Additionally, some preoperative factors are noted to contribute to increased risk for neurocognitive deficits (Miatton et al., 2006). Malformations and deletions of the 22q11.2 chromosome, polymorphisms of the apolipoprotein E, and Down syndrome have all been shown as risk factors for worse neurological outcomes following surgery. Additionally, among persons with CHD, there is a greater prevalence of structural brain abnormalities, for example ventriculomegaly, cerebral atrophy, periventricular leukomalacia, poor brain growth due to hemodynamic disturbance, embolic infarction, cerebrovascular thrombosis, and abscess formation.

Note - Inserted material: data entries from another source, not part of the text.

Section RegularTools.
Context {rt : PyRuntime}.
(** The tools, with their [name], and the model:
    [get_llm(temperature=0).bind_tools(tools).invoke(messages)], a response
    or an exception. A message is its role and its content. *)
Variable Tool : Type.
Variable tool_name : Tool -> string.
Variable llm_invoke : list Tool -> list (string * string) -> pyexc + LLMResponse.

Definition system_prompt (tools : list Tool) (detected_method : option string) : string :=
  system_prompt_head +:+ str_or detected_method "AUTO-DETECT" +:+
  system_prompt_middle +:+ repr (PList (PStr <$> (tool_name <$> tools))) +:+
  system_prompt_tail.

(** Lines 343-354: the tip that is appended to the answer. *)
Definition add_method_tip (content : string) (detected_method : option string) : string :=
  match detected_method with
  | Some m =>
      if str_truthy m then
        match method_tips !! m with
        | Some tip => content +:+ newline +:+ newline +:+ tip
        | None => content
        end
      else content
  | None => content
  end.

(** The list under the key [messages] of the dictionary returned. *)
Definition handle_regular_tools_enhanced (tools : list Tool) (user_msg : string)
    (detected_method : option string) : list (string * string) :=
  let messages :=
    [("system", system_prompt tools detected_method); ("user", user_msg)] in
  match llm_invoke tools messages with
  | inr response =>
      let content := response_content response in
      [("assistant", add_method_tip content detected_method)]
  | inl e => [("assistant", fallback_msg detected_method)]
  end.

End RegularTools.

(** The dictionary [execute_api_request] returns, by what the network
    answers to its call (lemma [execute_api_request_result]). *)
Definition api_result `{PyRuntime} (transport : Call -> pyexc + Response)
    (request_data : RequestData) : ApiResult :=
  match transport (api_outgoing_call request_data) with
  | inl e =>
      {| res_success := false; res_status := 0; res_url := None;
         res_method := None; res_data := None; res_text := None;
         res_error := Some (exc_str e) |}
  | inr r =>
      {| res_success := resp_ok r;
         res_status := resp_status_code r;
         res_url := Some (resp_url r);
         res_method := Some (str_upper (default "GET" (rq_method request_data)));
         res_data := resp_json r;
         res_text := match resp_json r with
                     | Some _ => None
                     | None => Some (resp_text r)
                     end;
         res_error := None |}
  end.

(** A request with other query fields, everything else unchanged. *)
Definition with_query (req : CustomApiExecuteRequest)
    (query : option (gmap string string)) (key value : option string)
    : CustomApiExecuteRequest :=
  mkRequest (base_url req) (method req) query key value (headers req) (body req).

(** ** A runtime for the examples

    [ascii_runtime] instantiates the library parameters on ASCII text, for
    the examples and the instances of the theorems below: the scheme of a
    URL as [urlsplit] cuts it, with the [ValueError] for an unmatched
    bracket in the network location, the two regular expressions of
    [node_api_exec] matched by hand, and a JSON decoder for the literals
    [null], [true], [false] and the decimal integers that raises on any
    other input. *)

Definition char_isalpha (c : ascii) : bool :=
  let n := N_of_ascii (char_lower c) in ((97 <=? n) && (n <=? 122))%N.
(** * Chessboard rice challenge: the quantity engine, the magnitude
    formatter and the data series of [app.py], embedded in Rocq.

    The Python program works on arbitrary-precision integers and on IEEE-754
    binary64 floats.  Integers are modelled by [Z]; floats by the
    specification-level floats of the Standard Library ([spec_float], with
    [prec = 53] and [emax = 1024]), so every rounding step of the program is
    computed exactly as the hardware does it.  Python exceptions are values of
    an error monad. *)

From Stdlib Require Import ZArith Lia List String Ascii Bool QArith Qpower.
From Stdlib Require Import SpecFloat DecimalString Reals Qreals Lra Sorted.
From Stdlib Require Import DecimalPos DecimalZ.
Import ListNotations.

Local Open Scope Z_scope.

(** ** The fragment of the Python runtime that the program uses *)

Module Py.

(** Exceptions that the modelled operations can raise. *)
Inductive exn : Type :=
| OverflowError
| ZeroDivisionError
| IndexError.

Inductive result (A : Type) : Type :=
| Ok (a : A)
| Raise (e : exn).
Arguments Ok {A} a.
Arguments Raise {A} e.

Definition bind {A B : Type} (c : result A) (k : A -> result B) : result B :=
  match c with
  | Ok a => k a
  | Raise e => Raise e
  end.

Fixpoint mapM {A B : Type} (f : A -> result B) (l : list A) : result (list B) :=
  match l with
  | [] => Ok []
  | a :: l' =>
      bind (f a) (fun b => bind (mapM f l') (fun bs => Ok (b :: bs)))
  end.
(** * wapi.session: a shallow embedding of the Session class

    The embedding follows [src/wapi/session.py] method by method.  Python
    values that reach the Session from parsed JSON are kept dynamically
    typed ([pyval]); exceptions are an explicit result; the mutable
    Session (its [auth], [urlbase] and the two caches), the objects it
    allocates and the calls it makes to the HTTP transport are threaded
    through a state monad.  Library code (requests, json, urljoin, the
    OAuth provider, the builtin [int] on text) is not part of the
    repository's own logic: it enters as the fields of [Externals].
    [Session.events], which only constructs the listener of the [events]
    module, is left out. *)

From Stdlib Require Import Ascii.
From stdpp Require Import gmap strings list fin_maps pretty.

Local Open Scope Z_scope.
Local Open Scope string_scope.

(** ** Python values *)

(** The JSON fragment of Python's values: [None], [bool], [int], [str],
    [list] and [dict] (keys are text, in document order).  JSON reals are
    left out of the value universe. *)
#[local] Set Warnings "-register-all".
Inductive pyval : Type :=
  | PNone
  | PBool (b : bool)
  | PInt (z : Z)
  | PStr (s : string)
  | PList (l : list pyval)
  | PDict (d : list (string * pyval)).
Lemma trimEnd_app_ws s x : forallb is_ws x = true → trimEnd (s ++ x) = trimEnd s.
Proof. intros Hx. unfold trimEnd. rewrite reverse_app, trimStart_app_ws; [done|]. by rewrite forallb_reverse. Qed.

Lemma trim_app_ws s x : forallb is_ws x = true → trim (s ++ x) = trim s.
Proof.
  intros Hx. unfold trim. destruct (trimStart s) as [|c t] eqn:E.
  - rewrite (trimStart_app_ws s x) by by apply trimStart_all_ws.
    rewrite <- (app_nil_r x), (trimStart_app_ws x []) by done. done.
  - rewrite trimStart_app, E by by rewrite E. by apply trimEnd_app_ws.
Qed.

Lemma trim_cons_ws c s : is_ws c = true → trim (c :: s) = trim s.
Proof. intros Hc. unfold trim. simpl. by rewrite Hc. Qed.

(** Dropping white space in front of a text only drops or trims lines. *)
Lemma split_on_trimStart sep s l' :
  l' ∈ split_on sep (trimStart s) → ∃ l, l ∈ split_on sep s ∧ trim l' = trim l.
Proof.
  induction s as [|c s IH]; simpl; [eauto|]. destruct (is_ws c) eqn:Ec.
  - intros (l & Hl & Ht)%IH. destruct (c =? sep)%Z; [exists l; split; [by apply elem_of_cons; right|done]|].
    pose proof (split_on_nonempty sep s). destruct (split_on sep s) as [|h t]; [done|].
    apply elem_of_cons in Hl as [->|Hl].
    + exists (c :: h). split; [by apply elem_of_cons; left|]. by rewrite trim_cons_ws.
    + exists l. split; [by apply elem_of_cons; right|done].
  - simpl. intros Hl. by exists l'.
Qed.

(** White space after a text extends its last line and adds blank ones. *)
Lemma split_on_app_ws sep s x :
  forallb is_ws x = true →
  ∃ init l y extra, split_on sep s = init ++ [l] ∧ split_on sep (s ++ x) = init ++ [l ++ y] ++ extra ∧
                    forallb is_ws y = true.
Proof.
  intros Hx. induction s as [|c s (init & l & y & extra & H1 & H2 & Hy)]; simpl.
  - pose proof (split_on_nonempty sep x). destruct (split_on sep x) as [|h t] eqn:E; [done|].
    exists [], [], h, t. split_and!; [done..|].
    assert (∀ c, c ∈ h → c ∈ x) as Hsub.
    { clear Hx. revert h t E H. induction x as [|d x IH]; simpl; intros h t.
      - intros [= <- <-] _ c. by rewrite elem_of_nil.
      - destruct (d =? sep)%Z; [intros [= <- <-] _ c; by rewrite elem_of_nil|].
        pose proof (split_on_nonempty sep x). destruct (split_on sep x) as [|h' t'] eqn:E'; [done|].
        intros [= <- <-] _ c. rewrite !elem_of_cons. naive_solver. }
    apply everyb_true. intros c Hc. pose proof (proj1 (everyb_true is_ws x) Hx). auto.
  - destruct (c =? sep)%Z.
    + exists ([] :: init), l, y, extra. rewrite H1, H2. done.
    + rewrite H1, H2. destruct init as [|i0 init]; simpl.
      * exists [], (c :: l), y, extra. done.
      * exists ((c :: i0) :: init), l, y, extra. done.
Qed.

Lemma split_on_trimEnd sep s l' :
  l' ∈ split_on sep (trimEnd s) → ∃ l, l ∈ split_on sep s ∧ trim l' = trim l.
Proof.
  intros Hl. assert (∃ x, s = trimEnd s ++ x ∧ forallb is_ws x = true) as (x & Hs & Hx).
  { unfold trimEnd. generalize (eq_refl (reverse s)). generalize (reverse s) at 2 3 as r. intros r Hr.
    assert (s = reverse r) as -> by (rewrite <- Hr; by rewrite reverse_involutive).
    clear. induction r as [|c r (x & IH & Hx)]; simpl; [by exists []|]. destruct (is_ws c) eqn:Ec.
    - exists (x ++ [c]). rewrite reverse_cons, app_assoc, <- IH. split; [done|].
      rewrite forallb_app, Hx. simpl. by rewrite Ec.
    - exists []. by rewrite app_nil_r. }
  destruct (split_on_app_ws sep (trimEnd s) x Hx) as (init & l & y & extra & H1 & H2 & Hy).
  rewrite Hs, H2. rewrite H1 in Hl. apply elem_of_app in Hl as [Hl|Hl].
  - exists l'. split; [|done]. apply elem_of_app. by left.
  - apply list_elem_of_singleton in Hl as ->. exists (l ++ y). split; [|by rewrite trim_app_ws].
    rewrite !elem_of_app, list_elem_of_singleton. naive_solver.
Qed.

(** Every line of a trimmed text is, up to trimming, a line of the text. *)
Lemma split_on_trim sep s l' :
  l' ∈ split_on sep (trim s) → ∃ l, l ∈ split_on sep s ∧ trim l' = trim l.
Proof.
  intros (l1 & H1 & E1)%split_on_trimEnd. apply split_on_trimStart in H1 as (l & Hl & E).
  exists l. split; [done|]. congruence.
Qed.
Lemma after_last_start_Some l acc tail :
  (∀ e, e ∈ acc → is_turn_start e = false) →
  after_last_start l acc = Some tail ↔
  ∃ pre st, reverse l ++ acc = pre ++ st :: tail ∧ is_turn_start st = true ∧
            ∀ e, e ∈ tail → is_turn_start e = false.
Proof.
  revert acc. induction l as [|x l IH]; intros acc Hacc; simpl.
  - split; [done|]. intros (pre & st & Heq & Hst & _).
    rewrite (Hacc st) in Hst; [done|]. change (acc = pre ++ st :: tail) in Heq. rewrite Heq. set_solver.
  - rewrite reverse_cons, <- app_assoc. simpl. destruct (is_turn_start x) eqn:Ex.
    + split.
      * intros [= <-]. by exists (reverse l), x.
      * intros (pre & st & Heq & Hst & Htail). f_equal.
        destruct (app_eq_inv _ _ _ _ Heq) as [(k & Hpre & Hk)|(k & Hpre & Hk)].
        -- destruct k as [|y k]; simplify_eq/=; [done|].
           specialize (Htail x). rewrite Htail in Ex; [done|]. set_solver.
        -- destruct k as [|y k]; simplify_eq/=; [done|].
           rewrite (Hacc st) in Hst; [done|]. set_solver.
    + rewrite IH; [done|]. intros e. rewrite elem_of_cons. naive_solver.
Qed.

Lemma after_last_start_turn events tail :
  after_last_start (reverse events) [] = Some tail ↔ current_turn events tail.
Proof.
  rewrite after_last_start_Some by set_solver.
  rewrite reverse_involutive, app_nil_r. done.
Qed.
Lemma set_group_voice_witness :
  let s := load (store_at (Some sample_file)) in
  let p := mkPatch None None (Some (mkVP VOICE_ALTER false None)) DutyKeep None in
  trim VOICE_ALTER ≠ [] ∧ dutyOf s (js "g1") = Some VOICE_ALTER ∧
  dutyOf (set_group false (js "g1") p s).1 (js "g1") ≠ Some VOICE_ALTER.
Proof.
  split_and!; [vm_compute; discriminate|vm_compute; reflexivity|].
  apply (set_group_voice (load (store_at (Some sample_file))) false (js "g1") VOICE_ALTER false None); [vm_compute; discriminate|reflexivity].
Defined.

New lesions and worsening of preexisting lesions is a significant risk for children and adolescents with complex congenital heart disease following surgical intervention. There is also a negative correlation between age at time of surgery and IQ scores (O’Dougherty, Wright, Garmezy, Loewenson, & Torres, 1983; O’Dougherty, Wright, Loewenson, & Torres, 1985). Further, specific surgical techniques such as use of deep hypothermic circulatory arrest and hemodilution have been shown to result in lowered cognitive abilities (Majnemer et al., 2008). Finally, there are several other postoperative factors to consider when determining risk for neurocognitive deficits in those who have had surgery for CHD. Having a greater number of operations, a longer stay in the intensive care unit, and being older at age of testing have all been shown to be correlated with greater neurocognitive dysfunction (Majnemer et al., 2008).